> _What to do_
Could you count how many lines of the data include "expected" and answer with the number only?

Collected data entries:
(** ** The operations *)

Definition GetSession (s : Store) (did sessionID : string) : W → result ClientSessionData * W := λ w,
  value_or_err (vault_read no_session s (λ state w,
    (match entries (dsSessions state) !! sessionKey did sessionID with
     | Some value => (value, Ok tt)
     | None => (no_session, Err ErrRecordNotFound)
     end, w)) w).
Definition SaveSession (s : Store) (session : ClientSessionData) : W → result unit * W :=
  return_if String.eqb (csd_AccountDID session) "" || String.eqb (csd_SessionID session) "" with Err ErrOther ;;
  update s (λ state, returns (Ok
    (set_dsSessions state (Some (<[sessionKey (csd_AccountDID session) (csd_SessionID session) := session]> (entries (dsSessions state))))))).
Definition DeleteSession (s : Store) (did sessionID : string) : W → result unit * W :=
  update s (λ state, returns (Ok (set_dsSessions state (Some (delete (sessionKey did sessionID) (entries (dsSessions state))))))).
Definition GetAuthRequestInfo (s : Store) (stateID : string) : W → result AuthRequestData * W := λ w,
  value_or_err (vault_read no_request s (λ state w,
    match entries (dsRequests state) !! stateID with
    | None => ((no_request, Err ErrRecordNotFound), w)
    | Some value =>
        match time_Parse (saSavedAt value) with
        | None => ((no_request, Err ErrRecordNotFound), w)
        | Some savedAt =>
            let '(now, w) := now_UTC w in
            (if (now <? savedAt + authRequestTTL)%Z then (saData value, Ok tt) else (no_request, Err ErrRecordNotFound), w)
        end
    end) w).
Definition SaveAuthRequestInfo (s : Store) (info : AuthRequestData) : W → result unit * W :=
  return_if String.eqb (ard_State info) "" with Err ErrOther ;;
  update s (λ state w,
    let '(pruned, w) := now_UTC w in
    if is_some (entries (dsRequests (pruneExpired pruned state)) !! ard_State info) then (Err ErrRecordExists, w)
    else let '(saved, w) := now_UTC w in (request_change info pruned saved state, w)).
Definition DeleteAuthRequestInfo (s : Store) (stateID : string) : W → result unit * W :=
  update s (λ state, returns (Ok (set_dsRequests state (Some (delete stateID (entries (dsRequests state))))))).

Definition CreateRecord (s : Store) (name value : string) (expiresAt : time) (w : W) : result unit * W :=
  let '(now, w) := now_UTC w in
  if negb (validateRecord name value expiresAt now) then (Err ErrOther, w)
  else update s (at_now (create_change name value expiresAt)) w.
Definition SetRecord (s : Store) (name value : string) (expiresAt : time) (w : W) : result unit * W :=
  let '(now, w) := now_UTC w in
  if negb (validateRecord name value expiresAt now) then (Err ErrOther, w)
  else update s (at_now (set_change name value expiresAt)) w.
(** The flag may be set although the vault could not be written. *)
Definition CompareAndSwapRecord (s : Store) (name : string) (expected : option string) (replacement : string) (expiresAt : time) (w : W) :
    (bool * result unit) * W :=
  let '(now, w) := now_UTC w in
  if negb (validateRecord name replacement expiresAt now) then ((false, Err ErrOther), w)
  else mutate false s (at_now (swap_change name expected replacement expiresAt)) w.
Definition CompareAndDeleteRecord (s : Store) (name expected : string) (w : W) : (bool * result unit) * W :=
  if negb (validateRecordName name) then ((false, Err ErrOther), w)
  else if (len expected =? 0) || (maxRecordBytes <? len expected) then ((false, Err ErrOther), w)
  else mutate false s (at_now (compare_delete_change name expected)) w.
Definition GetRecord (s : Store) (name : string) (w : W) : (string * result unit) * W :=
  if negb (validateRecordName name) then (("", Err ErrOther), w)
  else vault_read "" s (at_now (λ now state,
    match live_record name now state with Some value => (value, Ok tt) | None => ("", Err ErrRecordNotFound) end)) w.
Definition ConsumeRecord (s : Store) (name : string) (w : W) : (string * result unit) * W :=
  if negb (validateRecordName name) then (("", Err ErrOther), w)
  else mutate "" s (at_now (consume_change name)) w.
Definition DeleteRecord (s : Store) (name : string) (w : W) : result unit * W :=
  if negb (validateRecordName name) then (Err ErrOther, w)
  else update s (λ state, returns (Ok (drop_entry state name))) w.

(** ** Creating and opening *)

Definition validatePaths (vaultPath keyPath : string) : bool :=
  negb (String.eqb vaultPath "" || String.eqb keyPath "" || String.eqb vaultPath keyPath || negb (HasPrefix vaultPath "/") ||
        negb (HasPrefix keyPath "/")).
Definition ensurePrivateParent (path : string) : W → result unit * W :=
  call? _ := os_MkdirAll (Dir path) in
  call? info := os_Stat (Dir path) in
  return_if negb (fiDir info) || negb (N.land (fiPerm info) group_bits =? 0) with Err ErrPermissions ;;
  returns (Ok tt).
Definition writeNewKey (path : string) : W → result unit * W :=
  call? key := random_bytes keyBytes in
  call? file := os_OpenNew path in
  λ w,
  match (call? _ := file_Write file key in file_Sync file) w with
  | (Err e, w) => (Err e, os_Remove path (file_Close file w).2)
  | (Ok _, w) => file_Close file w
  end.
Definition readKey (path : string) : W → result string * W :=
  call? _ := requirePrivateRegular path in
  call? key := os_ReadFile path in
  return_if negb (len key =? keyBytes) with Err ErrOther ;;
  returns (Ok key).
Definition new_store (vaultPath keyPath key : string) : Store := MkStore vaultPath keyPath (vaultPath +:+ ".lock") key.
Definition write_first (s : Store) (w : W) : (unit * result unit) * W :=
  match os_Lstat (vsVaultPath s) w with
  | (Ok _, w) => ((tt, Err ErrFileExist), w)
  | (Err e, w) =>
      if negb (errors_Is e ErrFileNotExist) then ((tt, Err e), w)
      else let '(r, w) := writeLocked s newDiskState w in ((tt, r), w)
  end.
Definition Create (vaultPath keyPath : string) : W → result Store * W :=
  return_if negb (validatePaths vaultPath keyPath) with Err ErrOther ;;
  call? _ := ensurePrivateParent vaultPath in
  call? _ := (if negb (String.eqb (Dir vaultPath) (Dir keyPath)) then ensurePrivateParent keyPath else returns (Ok tt)) in
  call? _ := writeNewKey keyPath in
  call? key := readKey keyPath in
  λ w,
  let s := new_store vaultPath keyPath key in
  match with_lock tt s (write_first s) w with
  | ((_, Err e), w) => (Err e, os_Remove keyPath w)
  | ((_, Ok _), w) => (Ok s, w)
  end.
Definition Open (vaultPath keyPath : string) : W → result Store * W :=
  return_if negb (validatePaths vaultPath keyPath) with Err ErrOther ;;
  call? _ := requirePrivateRegular vaultPath in
  call? key := readKey keyPath in
  λ w,
  let s := new_store vaultPath keyPath key in
  match with_lock tt s (λ w, let '(r, w) := readLocked s w in ((tt, let? _ := r in Ok tt), w)) w with
  | ((_, Err e), w) => (Err e, w)
  | ((_, Ok _), w) => (Ok s, w)
  end.
End store.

> _Your response_
5